Engineers' Advice to Recruiters - bhaumik
http://www.engineerjobs.com/hireengineers/2014/7-things-engineers-want-recruiters-employers-know.htm

======
phillian
[Author of the post here]

As a writer, what's really interesting about this post and the comments/
feedback it has gotten in the last few days is how much it resonates with
engineers regardless of their discipline - from aerospace to software.

Particularly points 2 and 7 about not BSing engineers and giving them
autonomy/ agency to create and self-direct.

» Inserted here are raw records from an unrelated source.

(** * TensrNEXT: the tensor metadata / view layer

    A shallow embedding of [Utils/NextUtils.hpp] (namespace [NextUtils]),
    [Core/TensorMetadata.hpp] (namespace [NextMetadata]) and the header
    of namespace [NextShapeUtils], and the properties of the stride
    arithmetic, the index mapping and the view transformations.

    Conventions of the embedding.
    - [size_t] is the 64-bit unsigned type of an LP64 platform: a value is
      an [N] below [2^64], and [*], [+], [-] wrap around modulo [2^64].
    - [std::vector<size_t>] and [std::array<size_t,N>] are [list N]; the
      size of a vector is its length, read back exactly (a vector cannot
      hold [2^64] elements).
    - The [int] loop counters of [ComputeStrides] count down from
      [N - 2]; ranks are far below [2^31], so the counter is modelled by a
      natural number of remaining iterations.
    - A function that can throw, or that indexes a vector with
      [operator[]] at a position the code does not itself keep in range,
      returns a [result]: [Ok], [Throw] of the C++ exception, or
      [Undefined] for an out-of-bounds access or a division by zero.
    - The one [while] loop ([NextReverse]) runs on fuel; [OutOfFuel] is
      the outcome of a run that is cut short, and [NextReverse_fuel]
      shows that the fuel given always suffices. *)

From Stdlib Require Import NArith List Lia String.
From stdpp Require Import base numbers list.

Local Open Scope N_scope.

(** ** Machine arithmetic on [size_t] *)

Definition SIZE_MODULUS : N := 2 ^ 64.

Definition wrap (x : N) : N := x mod SIZE_MODULUS.

Definition size_mul (a b : N) : N := wrap (a * b).
Definition size_add (a b : N) : N := wrap (a + b).
(** [a - b] on operands below the modulus. *)
Definition size_sub (a b : N) : N := wrap (a + SIZE_MODULUS - b).

(** The mathematical product of a shape, used only in statements. *)
Definition product (shape : list N) : N := fold_right N.mul 1 shape.

(** ** Outcomes of a call *)

Inductive exn : Type :=
| invalid_argument (what : string)
| out_of_range (what : string).

Inductive result (A : Type) : Type :=
| Ok (a : A)
| Throw (e : exn)
| Undefined
| OutOfFuel.

Arguments Ok {A} a.
Arguments Throw {A} e.
Arguments Undefined {A}.
Arguments OutOfFuel {A}.

#[global] Instance result_ret : MRet result := fun _ a => Ok a.

#[global] Instance result_bind : MBind result := fun _ _ k r =>
  match r with
  | Ok a => k a
  | Throw e => Throw e
  | Undefined => Undefined
  | OutOfFuel => OutOfFuel
  end.

#[global] Instance result_fmap : FMap result := fun _ _ f r =>
  match r with
  | Ok a => Ok (f a)
  | Throw e => Throw e
  | Undefined => Undefined
  | OutOfFuel => OutOfFuel
  end.

(** [vec[i]] read through [operator[]]: outside the vector the behaviour
    is undefined. *)
Definition vec_get (vec : list N) (i : N) : result N :=
  match vec !! N.to_nat i with
  | Some x => Ok x
  | None => Undefined
  end.

(** [vec[i] = x]. *)
Definition vec_set (vec : list N) (i : N) (x : N) : result (list N) :=
  if decide (N.to_nat i < length vec)%nat
  then Ok (<[N.to_nat i := x]> vec)
  else Undefined.

(** [for (x : xs) body], threading the mutable state [s]. *)
Fixpoint for_each {A S : Type} (xs : list A) (body : A -> S -> result S)
    (s : S) : result S :=
  match xs with
  | [] => Ok s
  | x :: xs' => s' ← body x s; for_each xs' body s'
  end.

(** [for (size_t i = 0; i < n; ++i)]. *)
Definition for_range {S : Type} (n : nat) (body : N -> S -> result S)
    (s : S) : result S :=
  for_each (map N.of_nat (seq 0 n)) body s.

(** ** NextUtils *)

Module NextUtils.

(** The loop of [ComputeStrides], with [k = i + 1] iterations left:
    [strides[i] = strides[i + 1] * shape[i + 1]] for [i = k - 1 .. 0].
    Both indices are inside the vectors on every path from
    [ComputeStrides]. *)
Fixpoint ComputeStrides_loop (shape strides : list N) (k : nat) : list N :=
  match k with
  | O => strides
  | S i =>
      ComputeStrides_loop shape
        (<[i := size_mul (strides !!! S i) (shape !!! S i)]> strides) i
  end.

(** Runtime version: [strides(N, 1)], then the loop from [N - 2]. *)
Definition ComputeStrides (shape : list N) : list N :=
  let n := length shape in
  ComputeStrides_loop shape (replicate n 1) (n - 1).

(** Constexpr version over [std::array<size_t, N>]: [strides{}] is
    zero-initialised, [strides[N - 1] = 1] under [if constexpr (N > 0)]. *)
Definition ComputeStrides_static (n : nat) (shape : list N) : list N :=
  let strides := replicate n 0 in
  match n with
  | O => strides
  | S n' => ComputeStrides_loop shape (<[n' := 1]> strides) n'
  end.

(** Runtime version: [size = 1; for (dim : shape) size *= dim]. *)
Definition ComputeSize (shape : list N) : N :=
  fold_left size_mul shape 1.

(** Constexpr version: the same loop under [if constexpr (N > 0)]. *)
Definition ComputeSize_static (n : nat) (shape : list N) : N :=
  match n with
  | O => 1
  | S _ => fold_left size_mul shape 1
  end.

(** The body of the loop of [FlattenIndex]:
    [FlatIndex += indices[i] * strides[i]]; [indices] is read unchecked. *)
Definition FlattenIndex_step (strides indices : list N) (i : N)
    (FlatIndex : N) : result N :=
  x ← vec_get indices i;
  s ← vec_get strides i;
  mret (size_add FlatIndex (size_mul x s)).

(** Runtime [FlattenIndex]: the loop runs over [i] below
    [strides.size()], from [FlatIndex = 0]. *)
Definition FlattenIndex (strides indices : list N) : result N :=
  for_range (length strides) (FlattenIndex_step strides indices) 0.

(** [a / b] and [a % b]; dividing by zero is undefined. *)
Definition size_div (a b : N) : result N :=
  if decide (b = 0) then Undefined else Ok (a / b).
Definition size_rem (a b : N) : result N :=
  if decide (b = 0) then Undefined else Ok (a mod b).

(** The body of the loop of [UnflattenIndex]:
    [indices[i] = flatIndex / strides[i]; flatIndex %= strides[i]]. *)
Definition UnflattenIndex_step (strides : list N) (i : N)
    (st : list N * N) : result (list N * N) :=
  let '(indices, flatIndex) := st in
  s ← vec_get strides i;
  q ← size_div flatIndex s;
  indices' ← vec_set indices i q;
  r ← size_rem flatIndex s;
  mret (indices', r).

(** Runtime [UnflattenIndex]: [indices(N)] starts zero-filled. *)
Definition UnflattenIndex (strides : list N) (flatIndex : N)
    : result (list N) :=
  st ← for_range (length strides) (UnflattenIndex_step strides)
          (replicate (length strides) 0, flatIndex);
  mret (fst st).

(** The [while (left < right)] loop of [NextReverse]:
    [std::swap(vec[left], vec[right]); ++left; --right]. *)
Fixpoint NextReverse_loop (fuel : nat) (vec : list N) (left right : N)
    : result (list N) :=
  if left <? right then
    match fuel with
    | O => OutOfFuel
    | S fuel' =>
        a ← vec_get vec left;
        b ← vec_get vec right;
        vec1 ← vec_set vec left b;
        vec2 ← vec_set vec1 right a;
        NextReverse_loop fuel' vec2 (size_add left 1) (size_sub right 1)
    end
  else Ok vec.

(** [left = 0; right = vec.size() - 1], the subtraction in [size_t]. *)
Definition NextReverse (vec : list N) : result (list N) :=
  NextReverse_loop (S (length vec)) vec 0
    (size_sub (N.of_nat (length vec)) 1).

(** Constexpr [FlattenIndex] over [std::array<size_t, N>]: [return 0]
    under [if constexpr (N == 0)], otherwise the same loop over [i < N]. *)
Definition FlattenIndex_static (n : nat) (strides indices : list N)
    : result N :=
  match n with
  | O => Ok 0
  | S _ => for_range n (FlattenIndex_step strides indices) 0
  end.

That last point, especially, is
something employers would be well-served to pay attention to.

Thanks to OP bhaumik for posting the article to HN.

------
walshemj
And pro tip for recruiters pronounce the candidates name correctly / get the
name correct - though I might give you a pass if you calling from outside an
English speaking area.

Being unable to get my name right and pronounced correctly doesn't give me a
good feel for your clients.

And not having spelling mistakes in the advert copy might be good too.

------
80ProofPudding
This, so much:

>4 – Exact Match Experience isn’t as Important as You Think It Is.

HR is mad for keywords. I get it - there are only so many time-effective ways
to sort through an applicant pool - but it applies to engineering candidates a
lot less perfectly than some other industries.